New
England’s ocean ecosystems and fishing fleets are facing unprecedented
challenges. Greenhouse-gas emissions are making ocean waters warmer and more
acidic. Combined with decades of intense fishery exploitation and habitat loss,
this has led to big changes. (Eating with the Ecosystem)
By KEVIN PROFT/ecoRI News staff
NEWPORT, R.I. — Cashes Ledge, a pristine marine habitat in the
Gulf of Maine, will maintain its protected status, but large swaths of other
habitat in New England waters are one step closer to losing protection from
various types of fishing gear.
The New England Fisheries Management Council (NEFMC) met last week
in the City by the Sea to vote on its recommended approach to habitat protection
in New England waters. The council’s recommendations will eventually be
considered by the National Marine Fisheries Service (NOAA Fisheries), which has
the option to approve, disapprove or partially approve them.
Many of NEFMC’s decisions, including the decision to maintain
protections for Cashes Ledge, were made at the council’s April 21-23 meeting in
Mystic, Conn. At that meeting, a last-minute proposal concerning the protected
areas on Georges Bank pushed some votes to the June meeting.
The lead up to the NEFMC’s April and June meetings had
environmental organizations butting heads with the fishing industry. NEFMC’s
Habitat Committee had recently recommended that
the full council adopt a strategy that catered to fishing interests at the
expense of habitat protection, despite the committee’s mission to enhance
habitat protection, according to conservationists.
“After a decade of development, the Council may take actions that
significantly weaken, rather than improve, essential fish habitat protection,”
he wrote.
According to Bullard, NOAA Fisheries would be unable to approve
many of the Habitat Committee’s recommendations if they were adopted by the
NEFMC.
During the course of the April and June meetings, the NEFMC
adopted a set of recommendations that severely reduce the amount of protected
habitat in New England waters. While the closed area around Cashes Ledge — the
gem of the region’s protected areas — withstood the Habitat Committee’s
recommendation to reduce its size by 60 percent, and a new protected area was
added to the eastern Gulf of Maine, other closed areas were left on the
chopping block.
Twenty-five percent of the area currently closed to fishing in the
western Gulf of Maine would be reopened under the recommendations of the NEFMC.

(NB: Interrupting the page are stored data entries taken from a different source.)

(* ===== verification/Iface.v ===== *)
(** * Interfaces between the components

  What the scheduler uses of the virtual machine (bios.h), and what the condition variables use of
  the scheduler (kernel_sched.h), as classes: the clients are modelled and proved against these, and
  [Bios] and [Sched] give the instances. *)

From S2P Require Import Prelude.

(** ** The virtual machine, as the scheduler sees it

  [B] is the state of the machine.  The first argument of an operation is the core that calls it
  ([cpu_core_id]). *)
Class BiosOps (B : Type) := {
  bios_clock : B -> Z;
  bios_set_timer : nat -> Z -> B -> B;
  cpu_core_restart_one : B -> B;
  cpu_core_restart_all : B -> B;
  cpu_enable_interrupts : nat -> B -> B;
  cpu_disable_interrupts : nat -> B -> B
}.

(** The clock is a [TimerDuration], and no call of the scheduler moves it. *)
Class BiosLaws (B : Type) `{BiosOps B} := {
  clock_range b : (0 <= bios_clock b < 2 ^ 64)%Z;
  clock_set_timer c d b : bios_clock (bios_set_timer c d b) = bios_clock b;
  clock_restart_one b : bios_clock (cpu_core_restart_one b) = bios_clock b;
  clock_enable c b : bios_clock (cpu_enable_interrupts c b) = bios_clock b;
  clock_disable c b : bios_clock (cpu_disable_interrupts c b) = bios_clock b
}.

(** ** The scheduler, as the condition variables see it

  [wake t s] is the call [wakeup(t)]: it answers whether [t] was blocked, and then [t] is not
  blocked any more. *)
Class WakeOps (T S : Type) := wake : T -> S -> outcome (bool * S).

Class WakeLaws (T S : Type) `{WakeOps T S} (ok : S -> Prop) (blocked : S -> T -> Prop)
    (live : S -> T -> Prop) := {
  wake_returns s t : ok s -> live s t -> exists b s', wake t s = Ret (b, s') /\ ok s' /\
    (b = true <-> blocked s t) /\ ~ blocked s' t /\
    (forall u, u <> t -> blocked s' u <-> blocked s u) /\ (forall u, live s' u <-> live s u)
}.

(** [block t timeout s] is the call of [sleep_releasing] by the thread [t] itself. *)
Class SleepOps (T S : Type) := block : T -> Z -> S -> outcome S.

Class SleepLaws (T S : Type) `{SleepOps T S} (ok : S -> Prop) (blocked : S -> T -> Prop)
    (live : S -> T -> Prop) (runs : S -> T -> Z -> Prop) := {
  block_returns s t timeout : ok s -> runs s t timeout -> exists s', block t timeout s = Ret s' /\ ok s' /\
    blocked s' t /\ (forall u, u <> t -> blocked s' u <-> blocked s u) /\ (forall u, live s' u <-> live s u);
  runs_live s t timeout : ok s -> runs s t timeout -> live s t
}.

(** ** The scheduler, as the process table sees it

  [spawn p s] is the call [spawn_thread(&PT[p], start_main_thread)]. *)
Class SpawnOps (T S : Type) := spawn : nat -> S -> outcome (T * S).

Class SpawnLaws (T S : Type) `{SpawnOps T S} (ok : S -> Prop) (live : S -> T -> Prop) := {
  spawn_returns s p : ok s -> exists t s', spawn p s = Ret (t, s') /\ ok s' /\ live s' t
}.

(** ** The serial ports, as the device drivers see them

  [read_serial] and [write_serial] are [bios_read_serial] and [bios_write_serial], with what the host
  answers as part of the state; [relax] is what happens to the machine while the caller yields, and
  [patience n b] is how often the driver polls the port [n] before the rest of the machine is looked at again. *)
Class SerialOps (B : Type) := {
  serial_ports : B -> nat;
  read_serial : nat -> B -> outcome (option Z * B);
  write_serial : nat -> Z -> B -> outcome (bool * B);
  relax : B -> B;
  patience : nat -> B -> nat
}.

(** A port that exists answers, and the ports stay. *)
Class SerialLaws (B : Type) `{SerialOps B} := {
  read_returns b n : n < serial_ports b -> exists o b', read_serial n b = Ret (o, b') /\ serial_ports b' = serial_ports b;
  write_returns b n c : n < serial_ports b -> exists o b', write_serial n c b = Ret (o, b') /\
    serial_ports b' = serial_ports b;
  relax_ports b : serial_ports (relax b) = serial_ports b
}.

The Nantucket Lightship Closed Area would be eliminated entirely, though a
limited area would be preserved by the creation of the Great South Channel
Protected Area. Georges Bank would lose about 80 percent of its protected area,
and what remained would be open to some fishing gear, including scallop
dredges, clam dredges and trawls.
In all, protected areas outside of Cashes Ledge would be reduced
by 60 percent, according to the Conservation Law Foundation (CLF).
Greg Cunningham, CLF vice president, said the NEFMC’s
recommendation concerning Georges Bank is contrary to its own science. “They
are following the guidance of industry, and (allowing fishing) even in areas
they are purporting to protect,” he said.
Cox Ledge, south of Rhode Island, which was included as a new
protected area, would remain open to fishermen using a gear modification that
the Draft Environmental Impact Statement (DEIS), written to offer guidance to
members of NEFMC, says is unsupported by science as a habitat protection
measure.
Similarly, in a new protected area in the Great South Channel, east
of Nantucket, surf clam dredges will be permitted for at least one year; the
DEIS describes surf clam dredges as the most damaging fishing gear.
The NEFMC’s collective set of recommendations don’t meet the legal
requirements of the Magnuson–Stevens Fishery Conservation and Management Act,
according to Cunningham.
“If (NOAA Fisheries) is going to uphold the requirements of the
Magnuson-Stevens Act, it would have to reject this,” he said.
NOAA’s Bullard, a voting member of NEFMC, voted with the minority
against the Georges Bank alternative that would reduce the size of the
protected areas.
At the end of the June NEFMC meeting, Bullard noted that NOAA
Fisheries had reservations about the Georges Bank recommendation. He said he
would submit a letter to the council expressing his concerns. According to
Cunningham, this letter could result in the NEFMC reconsidering the
recommendation at its September meeting.
“Bullard increasingly appreciates the need to protect marine
habitat for the purpose of enhancing fisheries,” Cunningham said.
After the NEFMC’s recommendations are finalized, they will be
submitted to NOAA Fisheries for review. Prior to the review, NOAA Fisheries
will accept public comments for 60 days. Within 30 days of the end of the
comment period, the recommendations must be approved, disapproved or partially
approved.
Should NOAA Fisheries disapprove all or portions of the NEFMC’s
recommendations, the council will have a final opportunity to revise the
recommendations to an acceptable state. Should the council fail to do so, NOAA
Fisheries would have the option to undertake the process of rewriting
problematic recommendations unilaterally. NEFMC would lose its influence,
except for the ability to offer comment, according to Cunningham.